My spiritual practice is to awaken daily to the inescapability of God, the uniquely all-inclusive reality* wherein I and all others “live and move and have our being” (Acts 17:28), and articulating this awakening, as I’m doing right now, is an integral part of my spiritual practice.
Because I awaken to this reality as inescapably here, I don’t have to come up with arguments or further evidence to justify using the word “reality.” I can produce arguments, but they are no more persuasive than the evidence of the awakening itself.**
Is this reality a “who” or a “what”?
Yes.
This all-inclusive, inescapable reality seemingly exceeds the personal/impersonal, subject/object binary.
I speak of this reality in the singular. Some sort of “oneness” does seem to be involved here. But I hasten to emphasize that this “one” seemingly exceeds the unity/diversity binary also. (That is after all what proponents of the doctrine of the Trinity have always struggled to say, however inadequately: God’s oneness is boundlessly self-othering communion.)
As an odd sort of process theist, I am, after all, prone to say that reality is relationally diversifying in such ways that nothing is ever totally disentangled from, or subordinate to, anything else, which amounts to a disconcertingly de-centering communion.

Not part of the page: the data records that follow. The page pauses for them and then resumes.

Definition demo_at (c : config) : Sys LRU.LRUReplacer :=
  mkSys (sm_db demo_query_sys) (sm_fhs demo_sys) ∅ ∅ (sm_storage demo_sys) (locks c) (sm_txns demo_sys).
Definition demo_dml_sys : Sys LRU.LRUReplacer := demo_at demo_locked.
(** Transaction 1 has read the table when transaction 2, younger, comes to it. *)
Definition demo_read : config := default start (do_events [EBegin 1; EBegin 2; ECall 1 (LIS 3)] start).
(** The lock calls of the demonstration do not wait. *)
Definition demo_no_wait (txn : Z) (w : wait_point) : M (Sys LRU.LRUReplacer) bool := throw UnixError.
(** INSERT INTO t VALUES (7, 'x'); UPDATE t SET b = 'hi' WHERE a > 5; DELETE FROM t WHERE a = 7 *)
Definition demo_scan (op : CompOp) (n : Z) : list Condition :=
  [mkCond (mkTabCol [116] [97]) op true (mkTabCol [] []) (mkValue TYPE_INT n [] None)].
Definition demo_insert : DMLPlan := InsertPlan [116] [mkValue TYPE_INT 7 [] None; mkValue TYPE_STRING 0 [120] None].
Definition demo_update : DMLPlan :=
  UpdatePlan (SeqScanPlan [116] (demo_scan OP_GT 5)) [116] (demo_scan OP_GT 5)
    [mkSet (mkTabCol [116] [98]) (mkValue TYPE_STRING 0 [104; 105] None)].
Definition demo_delete : DMLPlan := DeletePlan (SeqScanPlan [116] (demo_scan OP_EQ 7)) [116] (demo_scan OP_EQ 7).

Lemma demo_at_ok c : sys_ok (demo_at c).
Proof. destruct demo_sys_ok as [H1 H2 H3]. split; [exact H1|exact H2|exact H3]. Qed.

Lemma demo_described : described (sm_db demo_dml_sys) [116] (mkTab [116] demo_cols []) (record_size demo_inserted.1).
Proof.
  split; [reflexivity..|vm_compute; reflexivity| |vm_compute; discriminate].
  change (record_size demo_inserted.1) with 100. repeat constructor.
Qed.

Lemma demo_backed : backed 1 (sm_locks demo_dml_sys).
Proof.
  intros T id HT Hid _. assert (lock_set_ <$> txns (locks demo_locked) !! 1 = Some {[ table_id 3 ]}) as E by (vm_compute; reflexivity).
  change (txns (locks demo_locked) !! 1 = Some T) in HT. rewrite HT in E. injection E as E. rewrite E in Hid. apply elem_of_singleton in Hid as ->.
  eexists 1, 0, _, _. split; [vm_compute; reflexivity|]. split; [apply list_elem_of_singleton; reflexivity|reflexivity].
Qed.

God is the version of this relational diversifying, the uniquely all-inclusive version, “than which a greater cannot be thought,” as St. Anselm famously said. All others, including you and me, are versions of this relational diversifying than which a greater can be thought. So there is a mutually entangling likeness/unlikeness among God and everything else. (Catherine Keller calls it apophatic entanglement: “a full ontological relationalism [wherein] uncertainty, the apophatic, the unknowable [is] built into the elemental fabric of the universe.”)
I don’t see this practice as exclusively premodern, modern, or postmodern. I can readily see it at work in deeply reflective folk from ancient times down to today. I can’t simply repeat them, but their practices nourish mine.
Example: “When I first came to know you, you raised me up to make me see that what I ‘saw’ is Being, and that I who saw am not yet Being. And you gave a shock to the weakness of my sight by the strong radiance of your rays, and I trembled with love and awe.”—St. Augustine, Confessions 7.10.16 (written around 400 CE). Simply reading Augustine’s words starts to awaken me to God, the reality wherein I and all others “live and move and have our being” (as does reading that oft-quoted phrase from Acts). (Here are more examples.) As a process thinker, I would speak of Augustine’s “Being” as the all-inclusive way of newly interacting. John Caputo would speak instead of “the event that happens to us in and under” such names as “God” or “Being.” There have always been numerous ways to speak, however haltingly, of the reality wherein we and all others live and move and have our being. I welcome and celebrate all such attempts with the awakenings they provoke.
—Fr. Charles
*I am not using “reality” in any specialized sense other than what turns out to involve us, like it or not, noticed or not. That’s how we often use the word in everyday parlance, and that’s enough to justify its usage here. This is close to the definition of reality given by pragmatist William James (which he in turn stole from non-pragmatist A. E. Taylor): “anything is real of which we find ourselves obliged to take account in any way”—William James, Some Problems of Philosophy (Lincoln, NE: University of Nebraska Press, 1996 [1911]), p. 101. Again, my usage is close, but not identical. How this usage squares or doesn’t square with more exotically provocative usages, like Lacan’s and Zizek’s “the Real,” is a matter better left for another conversation.
**I live here by a “principle of sufficiency” formalized by Immanuel Kant: “the variety of entities should not be rashly diminished.” Or as I would phrase it more empirically (i.e., experientially), don’t deny what’s experienced as real without a compelling reason. It’s the flip-side of William of Ockham’s “principle of parsimony” (“Occam’s Razor”): “entities are not to be multiplied beyond necessity.” The two principles, parsimony and sufficiency, are actually compatible (more here). So we can combine them into one principle: the variety of entities should neither be diminished nor multiplied beyond necessity.